Colei che ci nega il supporto che stiamo implorando di ricevere da chi ha più di noi. Colei che si è trasformata in paradiso fiscale ed ha visto incrementare, negli ultimi anni, la quantità di aziende estere con sede ad Amsterdam, che sa invogliare con tasse bassissime e tanti incentivi.

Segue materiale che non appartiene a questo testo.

Lemma surplus_answers_ignored_example :
  (length (questions two_of_three) <= length (answers two_of_three))%nat /\
  fallback_feedback one_answer_too_many = fallback_feedback two_of_three.
Proof.
  split; [simpl; lia|].
  apply (surplus_answers_ignored (questions two_of_three) (answers two_of_three)
           [ {[ "answer" := VStr "extra" ]} ] "python").
  simpl. lia.
Defined.

Lemma answer_matches_ok (u c : value) :
  (exists b, answer_matches u c = Ok b) <->
  (exists s, u = VStr s) /\ (exists s, c = VStr s).
Proof.
  unfold answer_matches. split.
  - intros [b H]. destruct u; try discriminate. destruct c; try discriminate. eauto.
  - intros [[s ->] [s' ->]]. simpl. eauto.
Qed.

Lemma text_of_some (d : dict) (k : string) :
  is_Some (text_of d k) <-> exists s, dict_get d k (VStr EmptyString) = VStr s.
Proof.
  unfold text_of. split.
  - intros [s H]. destruct (dict_get d k _); try discriminate. eauto.
  - intros [s ->]. eauto.
Qed.

Lemma count_correct_ok (qs answers : list dict) (i : nat) (acc : Z) :
  (exists c, count_correct qs answers i acc = Ok c) <->
  (forall j q, qs !! j = Some q ->
     exists a, answers !! (i + j)%nat = Some a /\
               is_Some (text_of a "answer") /\ is_Some (text_of q "correctAnswer")).
Proof.
  revert i acc. induction qs as [|q qs IH]; intros i acc.
  - simpl. split; [intros _ j q H; discriminate | eauto].
  - simpl. split.
    + intros [c H] j q' Hj.
      unfold list_index in H. destruct (answers !! i) as [a|] eqn:Ea; [|discriminate].
      simpl in H.
      destruct (answer_matches _ _) as [b|e] eqn:Em; [|discriminate]. simpl in H.
      destruct j as [|j].
      * simpl in Hj. inversion Hj; subst q'. exists a. rewrite Nat.add_0_r.
        split; [assumption|].
        destruct (proj1 (answer_matches_ok _ _) (ex_intro _ b Em)) as [Hu Hc].
        split; apply text_of_some; assumption.
      * simpl in Hj. replace (i + S j)%nat with (S i + j)%nat by lia.
        apply (proj1 (IH (S i) (if b then acc + 1 else acc))); eauto.
    + intros Hall.
      destruct (Hall 0%nat q eq_refl) as (a & Ha & Hu & Hc).
      rewrite Nat.add_0_r in Ha. unfold list_index. rewrite Ha. simpl.
      apply text_of_some in Hu, Hc.
      destruct (proj2 (answer_matches_ok _ _) (conj Hu Hc)) as [b ->]. simpl.
      apply IH. intros j q' Hj.
      replace (S i + j)%nat with (i + S j)%nat by lia. apply Hall. exact Hj.
Qed.

(** X3.  When the fallback system is the one that answers,
    [evaluate_quiz] responds exactly when every question has an answer at
    its index and both the submitted answer and the correct answer are
    text (a missing key counting as the empty text); otherwise it fails
    with status 500. *)
Theorem fallback_answers_or_fails
    (feedback_agent : option (QuizSubmission -> result FeedbackResponse))
    (sub : QuizSubmission) :
  uses_fallback feedback_agent sub ->
  (answerable sub ->
     exists r, evaluate_quiz feedback_agent sub = Response r /\
               fallback_feedback sub = Ok r) /\
  (~ answerable sub ->
     exists detail, evaluate_quiz feedback_agent sub = HTTPException 500 detail).
Proof.
  intros Hfb.
  assert (Hev : evaluate_quiz feedback_agent sub
                = match fallback_feedback sub with
                  | Ok r => Response r
                  | Raise e => HTTPException 500 ("Failed to evaluate quiz: " +:+ exn_str e)
                  end).
  { unfold evaluate_quiz. destruct feedback_agent as [agent|]; [|reflexivity].
    destruct Hfb as [e ->]. reflexivity. }
  rewrite Hev. unfold fallback_feedback.
  pose proof (count_correct_ok (questions sub) (answers sub) 0 0) as Hok.
  split.
  - intros Ha. destruct (proj2 Hok Ha) as [c Hc]. rewrite Hc. simpl.
    pose proof (count_correct_range _ _ _ _ _ Hc) as Hr.
    destruct (compute_score_range c (Z.of_nat (length (questions sub)))) as (n & Hn & _); [lia|].
    rewrite Hn. simpl. eauto.
  - intros Hna.
    destruct (count_correct (questions sub) (answers sub) 0 0) as [c|e].
    + exfalso. apply Hna. intros i q Hq. apply (proj1 Hok (ex_intro _ c eq_refl) i q Hq).
    + simpl. eauto.
Qed.
(** X12. When [getKeywordIds] returns, the keyword cache afterwards holds
    exactly what it held before and, for each normalized phrase it did not
    have, the first match of the search for it: every match found is
    cached under the normalized phrase. *)
Theorem successful_lookup_caches_every_match
    (server : string → FetchOutcome TMDbKeywordResponse) (keywords : list string)
    (language : string) (p : Process) (ids : list Z) :
  outcome (getKeywordIds KEY BASE server keywords language p) = Returned ids →
  ∀ k v, keywordCache (after (getKeywordIds KEY BASE server keywords language p)) !! k = Some v
         ↔ keywordCache p !! k = Some v
           ∨ (k ∈ map normalized keywords ∧ keywordCache p !! k = None
              ∧ first_match_is KEY BASE server language k v).
Proof.
  destruct keywords as [|k0 keywords].
  { rewrite getKeywordIds_nil. intros _ k v. simpl. split; [by left|].
    by intros [?|(?%elem_of_nil & _)]. }
  rewrite getKeywordIds_run by done. unfold outcome.
  destruct (all_settled _) as [responses|e] eqn:Hall; [|done]. simpl. intros _ k v. split.
  - intros [Hst|Hold]%store_all_Some; [right|by left].
    apply (stored_pairs _ _ _ _ _ _ _ _ Hall) in Hst as [Hin Hm].
    by apply uncached_elem_of in Hin as [Hin Hnone].
  - intros [Hold|(Hin & Hnone & Hm)].
    + rewrite store_all_other; [done|]. intros Hk.
      apply list_elem_of_fmap in Hk as ([k' v'] & -> & Hk).
      apply (stored_pairs _ _ _ _ _ _ _ _ Hall) in Hk as [Hk _].
      apply uncached_elem_of in Hk as [_ Hk]. simpl in Hold. congruence.
    + apply store_all_member.
      * apply (stored_pairs _ _ _ _ _ _ _ _ Hall). split; [|done]. by apply uncached_elem_of.
      * intros v' Hv'. apply (stored_pairs _ _ _ _ _ _ _ _ Hall) in Hv' as [_ Hm'].
        by eapply first_match_is_unique.
Qed.

(** X13. When the cache has every normalized phrase of a call,
    [getKeywordIds] answers from the cache alone: it returns the cached
    ids, without repetition, and leaves the process as it was, whatever
    the remote side would have said. *)
Theorem all_cached_needs_no_server
    (server : string → FetchOutcome TMDbKeywordResponse) (keywords : list string)
    (language : string) (p : Process) :
  (∀ k, k ∈ map normalized keywords → is_Some (keywordCache p !! k)) →
  getKeywordIds KEY BASE server keywords language p
  = (Returned (JS.distinct (omap (λ k, keywordCache p !! k)
                              (JS.distinct (map normalized keywords)))), p).
Proof.
  intros Hall. destruct keywords as [|k0 keywords]; [done|].
  apply served_from_cache; [done|]. unfold uncached, phrases. apply filter_none.
  intros k Hk Hnone. rewrite distinct_elem_of in Hk. destruct (Hall k Hk) as [v Hv].
  congruence.
Qed.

L’Olanda è piccola e potente, e nonostante condivida volentieri le compagnie di tutto il mondo, fa fatica a condividere i profitti che grazie ad esse realizza. L’Olanda è governata da una destra che sa chiedere scusa, sa ammettere i passi falsi (che poi le dichiarazioni siano seguite da azioni, questo è ancora da vedere), ma che in fondo protegge le tasche dei suoi ricchi elettori.
L’Olanda è il nemico.
Mi trovo, quindi, in casa del nemico. E pensare che, da quando vivo qui, l’Olanda è stata un po’ quella zia che sa esserti amica mentre i tuoi non ti capiscono. Insomma, tutt’altro che il nemico. In me l’Olanda ha creduto prima che lo facesse l’Italia. L’Olanda mi tratta da cittadina senza che io parli la sua lingua (non importa quanti corsi fai, l’olandese è difficilissimo). L’Olanda non chiede la mia dignità per donarmi indietro il riconoscimento che adesso so di meritare. L’Olanda è grigia e ventosa, e comunque glielo
perdono. Perché finisce che a nascere privilegiati, poi ci si impigrisca.

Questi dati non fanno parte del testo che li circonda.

(* --------------------------------------------------------------------- *)
(** ** C4: the generation counter *)
(* --------------------------------------------------------------------- *)

(** C4, as amended.  The counter numbers the synthesis attempts of a phrase.
    A new non-blank phrase sets it to 0, so that, when no attempt fails, the
    generation of the new phrase and the [k] regenerations that follow are
    announced as 1, 2, ..., k+1 and the counter ends at k+1.  An attempt that
    fails and is retried announces nothing and leaves the counter
    incremented. *)
Theorem C4_counter_counts_attempts (w : world) (l : Terminal.locals)
    (m : Terminal.machine) :
  (forall (a text : string) (rs rest : list string),
      reliable w ->
      Py.lower (Py.strip a) = "n" ->
      Py.truthy (Py.strip text) = true ->
      Forall (fun r => Py.lower (Py.strip r) = "r") rs ->
      Terminal.stdin m = a :: text :: (rs ++ rest)%list ->
      exists m',
        Terminal.steps w (2 * List.length rs + 2) (at_ Terminal.Menu l m)
        = at_ Terminal.Menu
            (Terminal.set_generation_count (Z.of_nat (List.length rs) + 1)
               (Terminal.set_phrase (Py.strip text) l)) m'
        /\ played (Terminal.stdout m')
           = (played (Terminal.stdout m)
              ++ numbers_after 0 (S (List.length rs)))%list)
  /\ (forall (e : exn) (answer : string) (rest : list string),
        convert w (List.length (Terminal.tts_log m)) (request_for l) = inl e ->
        is_Exception e = true ->
        Terminal.stdin m = answer :: rest ->
        Py.lower (Py.strip answer) = "y" ->
        exists m',
          Terminal.step w (at_ Terminal.LoopHead l m)
          = at_ Terminal.LoopHead (bumped l) m'
          /\ played (Terminal.stdout m') = played (Terminal.stdout m)).
Proof.
  split.
  - intros a text rs rest Hw Ha Ht Hrs Hin.
    destruct (new_phrase_command w l m a text (rs ++ rest)%list Hin Ha)
      as (m1 & E1 & Hs1 & _ & _).
    pose proof (new_phrase_played w l m a text (rs ++ rest)%list m1 _ Hin Ha E1)
      as Hp1.
    destruct (regenerations w Hw rs
                (Terminal.set_generation_count 0
                   (Terminal.set_phrase (Py.strip text) l)) m1 rest Hrs Hs1)
      as (m2 & E2 & _ & Hp2).
    exists m2.
    replace (2 * List.length rs + 2)%nat with (S (2 * List.length rs + 1)) by lia.
    rewrite Ht in E1.
    cbn [Terminal.steps]. rewrite step_menu, E1, after_Again, E2.
    split; [|rewrite Hp2, Hp1; reflexivity].
    reflexivity.
  - intros e answer rest Hc He Hin Hy.
    destruct (failed_attempt w l m e answer rest Hc He Hin)
      as (m' & E & _ & _ & _ & Hp).
    exists m'. rewrite step_head, E, Hy. split; [reflexivity | exact Hp].
Qed.
Definition py_urljoin (base url : string) : result string :=
  if Str.is_empty base then Ok url
  else if Str.is_empty url then Ok base
  else
    b <- urlparse base EmptyString ;;
    u <- urlparse url (pr_scheme b) ;;
    let scheme := pr_scheme u in
    if negb (String.eqb scheme (pr_scheme b)) || negb (Str.mem scheme uses_relative)
    then Ok url
    else if Str.mem scheme uses_netloc && Str.truthy (pr_netloc u)
    then Ok (urlunparse scheme (pr_netloc u) (pr_path u) (pr_params u)
                        (pr_query u) (pr_fragment u))
    else
      let netloc := if Str.mem scheme uses_netloc then pr_netloc b else pr_netloc u in
      if Str.is_empty (pr_path u) && Str.is_empty (pr_params u)
      then
        let query := if Str.is_empty (pr_query u) then pr_query b else pr_query u in
        Ok (urlunparse scheme netloc (pr_path b) (pr_params b) query (pr_fragment u))
      else
        let base_parts := split_on "/" EmptyString (pr_path b) in
        let base_parts :=
          if Str.truthy (last base_parts EmptyString) then removelast base_parts
          else base_parts in
        let segments :=
          if Str.startswith (pr_path u) "/" then split_on "/" EmptyString (pr_path u)
          else drop_empty_inner (base_parts ++ split_on "/" EmptyString (pr_path u))%list in
        let resolved_path := resolve segments [] in
        let final := last segments EmptyString in
        let resolved_path :=
          if String.eqb final "." || String.eqb final ".."
          then (resolved_path ++ [EmptyString])%list else resolved_path in
        let joined := Str.join "/" resolved_path in
        Ok (urlunparse scheme netloc (if Str.is_empty joined then "/" else joined)
                       (pr_params u) (pr_query u) (pr_fragment u)).

Definition py_scheme_of (url : string) : result string :=
  p <- urlparse url EmptyString ;;
  Ok (pr_scheme p).

End Urllib.

Definition urllib (check_bracketed_netloc : string -> result unit) : Urllib :=
  {| scheme_of := py_scheme_of check_bracketed_netloc;
     urljoin := py_urljoin check_bracketed_netloc |}.

End Cpython.

(** ** The exporter

    [export_data] talks to the operating system, the clock, the logger and
    the serialisers of [json] and [pandas].  It is embedded as a tree of
    such requests: a request carries what is asked, and its continuation
    receives what came back, a value or the exception raised. *)

Module Exporter.

Section ExportData.

(** A record as the exporter receives it (a dictionary), a data frame, and
    [pd.DataFrame(records)]. *)
Variable Dict : Type.
Variable DataFrame : Type.
Variable pd_DataFrame : list Dict -> DataFrame.
(** A cell that is missing or whose text is not a number: [Number] gives
    NaN for both. *)
Definition not_numeric {E : Engine} (v : option jsstring) : bool :=
  PrimFloat.is_nan (ToNumber v).

(** A cell inside a template literal. *)
Definition ToString (v : option jsstring) : jsstring :=
  match v with
  | None => js "undefined"
  | Some s => s
  end.

(** ToBoolean on a cell: false for [undefined] and for the empty string. *)
Definition present (v : option jsstring) : bool :=
  match v with
  | Some (_ :: _) => true
  | _ => false
  end.

(** [v || d] on a cell. *)
Definition cell_or (v : option jsstring) (d : jsstring) : jsstring :=
  if present v then ToString v else d.

(** A thrown error, read through [err.message]. *)
Record Error : Type := { message : jsstring }.

(** What a handler does to the outside, in order. *)
Inductive Event : Type :=
| ReadRows
| ReadClock
| GenerateContent (prompt : jsstring)
| ConsoleError (label msg : jsstring).

(** The prompts sent to the model, in order. *)
Fixpoint model_calls (tr : list Event) : list jsstring :=
  match tr with
  | [] => []
  | GenerateContent prompt :: tr' => prompt :: model_calls tr'
  | _ :: tr' => model_calls tr'
  end.

(** The outside of a request: what [loadSheet] and [getRows] give, the
    successive readings of [new Date().getTime()], and the [genAI] handle
    ([None] when it is [undefined]) with the outcome of
    [generateContent(prompt)] followed by [response.text()]. *)
Record World : Type := {
  sheet_rows : Error + list Row;
  clock : nat -> float;
  genAI : option (jsstring -> Error + jsstring)
}.

(** Handler state: clock readings taken so far and the events, oldest first. *)
Record State : Type := {
  ticks : nat;
  trace : list Event
}.

Definition start : State := {| ticks := 0; trace := [] |}.

(** Computations that may throw. *)
Definition M (A : Type) : Type := State -> (Error + A) * State.

Definition ret {A : Type} (a : A) : M A := fun st => (inr a, st).

Definition bind {A B : Type} (m : M A) (k : A -> M B) : M B :=
  fun st =>
    match m st with
    | (inl err, st') => (inl err, st')
    | (inr a, st') => k a st'
    end.

Definition throw {A : Type} (err : Error) : M A := fun st => (inl err, st).

(** [try { body } catch (err) { handler }] *)
Definition try_catch {A : Type} (body : M A) (handler : Error -> M A) : M A :=
  fun st =>
    match body st with
    | (inl err, st') => handler err st'
    | (inr a, st') => (inr a, st')
    end.
(** * analyze.py: layout, load, profile and plot of a graph

    A shallow embedding of the script [analyze.py].  The script is a
    straight-line sequence of calls into external tools (the [circo]
    renderer and [xdg-open], both run through plumbum) and libraries
    (networkit, matplotlib.pyplot).  The calls are embedded as computations
    of a state-and-exception monad over a [World]: the file system, the
    heap of graph objects, the current pyplot figure and the log of
    everything the script did that can be observed from outside. *)

From Stdlib Require Import ZArith Ascii String Permutation Sorted.
From stdpp Require Import gmap strings list pretty.

Local Open Scope string_scope.
Local Open Scope list_scope.
Local Open Scope Z_scope.

(** ** Strings and paths *)

Module Path.

(** Components of a string separated by [sep]; [acc] holds the characters
    of the current component in reverse. *)
Fixpoint split_on (sep : ascii) (acc : string) (s : string) : list string :=
  match s with
  | EmptyString => [String.rev acc]
  | String c rest =>
      if Ascii.eqb c sep
      then String.rev acc :: split_on sep EmptyString rest
      else split_on sep (String c acc) rest
  end.

Definition split (sep : ascii) (s : string) : list string :=
  split_on sep EmptyString s.

(** A file is named by the components of its path below the working
    directory: empty components and ["."] do not count, so ["./a"] and
    ["a"] name the same file. *)
Definition resolve (p : string) : list string :=
  filter (λ c, c ≠ "" ∧ c ≠ ".") (split "/"%char p).

(** [os.path.basename] *)
Definition basename (p : string) : string :=
  List.last (split "/"%char p) "".

(** [s.split(".")[0]] *)
Definition stem (s : string) : string :=
  List.hd "" (split "."%char s).

(** [s.replace(a, b)] for single characters *)
Fixpoint replace (a b : ascii) (s : string) : string :=
  match s with
  | EmptyString => EmptyString
  | String c rest => String (if Ascii.eqb c a then b else c) (replace a b rest)
  end.

End Path.

(** [fmt.format] for replacement fields written [{}]: the fields
    take the arguments in order; [None] is Python's [IndexError] when the
    arguments run out. *)
Fixpoint str_format (fmt : string) (args : list string) : option string :=
  match fmt with
  | EmptyString => Some EmptyString
  | String "{" (String "}" rest) =>
      match args with
      | [] => None
      | a :: args' => String.append a <$> str_format rest args'
      end
  | String c rest => String c <$> str_format rest args
  end.

(** ** networkit: graphs and degree centrality *)

(** The formats [readGraph] dispatches on (the script names [GraphML]). *)
Inductive Format := GraphML | GML | EdgeListSpaceZero | METIS.

(** A graph object: nodes are the ids [0 .. numberOfNodes - 1], every edge
    is a pair of node ids (parallel edges and loops are kept, as the GraphML
    reader adds one edge per [<edge>] element). *)
Record Graph := {
  getName : string;
  isDirected : bool;
  numberOfNodes : nat;
  edges : list (nat * nat);
}.

Definition numberOfEdges (g : Graph) : nat := length (edges g).

Definition setName (n : string) (g : Graph) : Graph :=
  {| getName := n; isDirected := isDirected g;
     numberOfNodes := numberOfNodes g; edges := edges g |}.

(** An edge is counted at its source, and for an undirected graph at its
    target too (a loop once). *)
Definition incident (g : Graph) (u : nat) (e : nat * nat) : bool :=
  (fst e =? u)%nat || (negb (isDirected g) && negb (fst e =? snd e)%nat && (snd e =? u)%nat).

Definition degree (g : Graph) (u : nat) : nat :=
  length (List.filter (incident g u) (edges g)).

(** [DegreeCentrality(g).run().scores()] with the defaults
    [normalized=False, outDeg=True]: the score of node [u], at index [u],
    is its degree.  The scores are floats that hold these counts exactly;
    they are kept as integers. *)
Definition degree_scores (g : Graph) : list Z :=
  map (λ u, Z.of_nat (degree g u)) (seq 0 (numberOfNodes g)).

(** ** Python's [sorted(xs, reverse=True)] *)

(** The sort is stable, also when reversed: [x] goes in front of the first
    element that is not greater than it. *)
Fixpoint insort_desc (x : Z) (l : list Z) : list Z :=
  match l with
  | [] => [x]
  | y :: l' => if x <? y then y :: insort_desc x l' else x :: l
  end.

Definition sorted_reverse (xs : list Z) : list Z := foldr insort_desc [] xs.

(** ** matplotlib.pyplot: the current figure *)

Inductive scale := Linear | Log | Symlog | Logit.

Definition scale_of_string (s : string) : option scale :=
  if decide (s = "linear") then Some Linear
  else if decide (s = "log") then Some Log
  else if decide (s = "symlog") then Some Symlog
  else if decide (s = "logit") then Some Logit
  else None.

(** A line is its x data and its y data. *)
Record Figure := {
  xscale : scale;
  yscale : scale;
  xlabel : string;
  ylabel : string;
  lines : list (list Z * list Z);
}.

Definition new_figure : Figure :=
  {| xscale := Linear; yscale := Linear; xlabel := ""; ylabel := ""; lines := [] |}.

(** [range(n)] *)
Definition range (n : nat) : list Z := map Z.of_nat (seq 0 n).

(** ** The world the script runs in *)

(** What the script does that is visible from outside, in the order it
    happens.  A process is logged when it has exited, with its status;
    [Read] is networkit being asked to read a file. *)
Inductive event :=
| Exec (prog : string) (args : list string) (status : Z)
| Read (path : string)
| Write (file : list string) (content : string)
| Print (line : string)
| Show (fig : Figure).

Inductive exn :=
| ImportError (name : string)
| ProcessExecutionError (prog : string) (args : list string) (status : Z)
| IOError (msg : string)
| IndexError
| ValueError (msg : string)
| ProfileError (preset : string)
| ReferenceError.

Col cielo sempre azzurro, il mare caldo, le montagne innevate, il cibo eccellente, i monumenti meravigliosi, ospedali che accolgono tutti, si diventa un po’ viziati. E quello che è un privilegio, e che andrebbe riconosciuto, coltivato e rispettato, viene dato per scontato. Converrebbe avere meno, forse, per imparare la gratitudine. Così oggi l’Olanda che nasce piccola, piatta, umida e fredda, e deve liberarsi dagli spagnoli, e creare terra lì dove non ce n’è e imparare l’arte delle dighe per proteggersi da una natura che, stiamo vedendo oggi più che mai, non guarda in faccia nessuno; quell’Olanda, oggi, non dà per scontato nulla di quello che ha e fa fatica a dividerlo con noi.

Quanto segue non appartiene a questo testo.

Fixpoint blocks (fuel : nat) (h : list Z) (ws : list Z) : list Z :=
  match fuel, ws with
  | S k, _ :: _ => blocks k (compress h (firstn 16 ws)) (skipn 16 ws)
  | _, _ => h
  end.

Definition sha256 (msg : list Z) : list Z :=
  let bs := pad msg in
  let ws := words (length bs) bs in
  flat_map (be_bytes 4) (blocks (length ws) H256 ws).

Definition hex_digit (d : Z) : ascii :=
  if d <? 10 then ascii_of_N (Z.to_N (48 + d)) else ascii_of_N (Z.to_N (87 + d)).

(** [.hexdigest()]: two lower-case hexadecimal digits per byte. *)
Fixpoint hexdigest (bs : list Z) : string :=
  match bs with
  | [] => EmptyString
  | b :: rest => String (hex_digit (b / 16)) (String (hex_digit (b mod 16)) (hexdigest rest))
  end.

(** [generate_sha256(content)] *)
Definition generate_sha256 (content : string) : string :=
  hexdigest (sha256 (encode content)).

(** [verify_integrity(content, baseline_hash)] *)
Definition verify_integrity (content baseline_hash : string) : bool :=
  let current_hash := generate_sha256 content in
  String.eqb current_hash baseline_hash.

End Hasher.

Example sha256_constants :
  nth 0 Hasher.K256 0%Z = 0x428a2f98%Z /\ nth 63 Hasher.K256 0%Z = 0xc67178f2%Z
  /\ nth 0 Hasher.H256 0%Z = 0x6a09e667%Z /\ nth 7 Hasher.H256 0%Z = 0x5be0cd19%Z.
Proof. vm_compute. repeat split. Qed.

Example sha256_empty :
  Hasher.generate_sha256 "" = "e3b0c44298fc1c149afbf4c8996fb92427ae41e4649b934ca495991b7852b855".
Proof. vm_compute. reflexivity. Qed.

Example sha256_abc :
  Hasher.generate_sha256 "abc" = "ba7816bf8f01cfea414140de5dae2223b00361a396177a9cb410ff61f20015ad".
Proof. vm_compute. reflexivity. Qed.

Example sha256_two_blocks :
  Hasher.generate_sha256 "aaaaaaaaaaaaaaaaaaaaaaaaaaaaaaaaaaaaaaaaaaaaaaaaaaaaaaaa"
  = "b35439a4ac6f0948b6d6f9e3c6af0f5f590ce20f1bde7090ef7970686ec6738a".
Proof. vm_compute. reflexivity. Qed.
(** * Dockwright: configuration resolution, validation and workflow runners

    A shallow embedding of the Go package [pkg] of Dockwright: the field
    registry and the three-tier resolver (config.go), the validator, the
    Docker runner and the Helm runner.  Strings are byte strings, Go's
    [error] values are a small inductive type, and the effects of a run
    (file stats, log lines, spawned processes) are collected in a trace. *)

From Stdlib Require Import Ascii String List Bool Arith Lia DecimalString.
From stdpp Require Import base option list strings gmap.
Import ListNotations.

Local Open Scope string_scope.
Local Open Scope list_scope.

(** ** Strings: the pieces of Go's [strings] and [path/filepath] in use *)

Module Str.

Definition isUpperAscii (c : ascii) : bool :=
  let n := nat_of_ascii c in (65 <=? n)%nat && (n <=? 90)%nat.

Definition lowerAscii (c : ascii) : ascii :=
  if isUpperAscii c then ascii_of_nat (nat_of_ascii c + 32) else c.

(** [strings.ToLower], on the bytes of the string.  No rune outside ASCII
    lower-cases to an ASCII letter of the words compared against here, so
    the byte-wise map decides the same comparisons. *)
Fixpoint ToLower (s : string) : string :=
  match s with
  | EmptyString => EmptyString
  | String c r => String (lowerAscii c) (ToLower r)
  end.

(** [strings.HasPrefix s p]. *)
Definition HasPrefix (s p : string) : bool := String.prefix p s.

(** [strings.Join]. *)
Definition Join (elems : list string) (sep : string) : string :=
  String.concat sep elems.

(** [strings.Split s sep] for a one-byte separator. *)
Fixpoint Split (s : string) (sep : ascii) : list string :=
  match s with
  | EmptyString => [EmptyString]
  | String c r =>
      if Ascii.eqb c sep then EmptyString :: Split r sep
      else match Split r sep with
           | [] => [String c EmptyString]
           | h :: t => String c h :: t
           end
  end.

Definition isEmpty (s : string) : bool :=
  match s with EmptyString => true | _ => false end.

Definition ESC : string := String (ascii_of_nat 27) EmptyString.

End Str.

Module filepath.

Definition sep : ascii := "/"%char.

(** One element of the path, against the elements kept so far (last kept
    element first).  [".."] removes the last kept element unless that is
    itself a kept [".."]; at the root it is dropped. *)
Definition cleanStep (rooted : bool) (kept : list string) (elem : string)
  : list string :=
  if (elem =? "") || (elem =? ".") then kept
  else if elem =? ".." then
    match kept with
    | top :: below => if top =? ".." then ".." :: kept else below
    | [] => if rooted then [] else [".."]
    end
  else elem :: kept.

E io non posso che guardarla con un altro sguardo, da qualche giorno. La terra che mi ha accolto e sostenuto nel mio percorso, adesso si rivela nemica della mia altra terra, quella che ti fa sudare ogni euro ed ogni traguardo, ma che mentre crolli non esita a darti il poco che ha. Come i figli cresciuti in una famiglia bilingue che di fronte alla domanda “mamma o papà?” devono scegliere, in realtà, una bandiera, un’identità, anch’io oggi mi trovo a guardare lo stivale e chiedermi “Sarò mica dalla parte sbagliata delle alpi?”. È questa l’umanità che mi sarà offerta se dovessi ammalarmi? Certo fa paura, una sanità che ti guarda in tasca. Ti fa chiedere quanto è forte il tuo sistema immunitario e ti fa puntare tutto sulla tua giovane età. Alcune tragedie cambiano il concetto di ‘casa’, e si fa fatica a non sentirsi estranei un po’ ovunque. Quando il nemico può essere dappertutto, fa paura dover essere in tanti. Dover allargare le braccia per accogliere qualcun altro, per condividere con qualcun altro, per donare ciò che è in più. Viene quasi voglia di delegare pieni poteri a qualcuno che marchi bene i confini e ci protegga dal male.
Ma il male, anche oggi che vacilla cosa è casa e cosa è nemico, per me rimane la lotta ai collettivismi, il definire cosa è NOI e cosa LORO, la domanda stessa “mamma o papà?”. Perché con entrambi abbiamo dei conflitti, entrambi rappresentano qualcosa che aspiriamo ad essere, ma in fondo vorremmo soltanto che andassero d’accordo e rimanessero insieme.
Il virus mi ha ridato casa mia. Mi ha fatto riscoprire figlia della comunità e non delle bandiere; una comunità che riconosce la civiltà olandese e la passione italiana, una comunità che fa di questi tratti i suoi punti di forza e i cui membri sappiano insegnarsi a vicenda, senza giudicarsi e punirsi. E se la comunità non funziona, essa va cambiata e non abbandonata, perché può arricchirsi soltanto sostenendo ed onorando tutte le differenze che la popolano.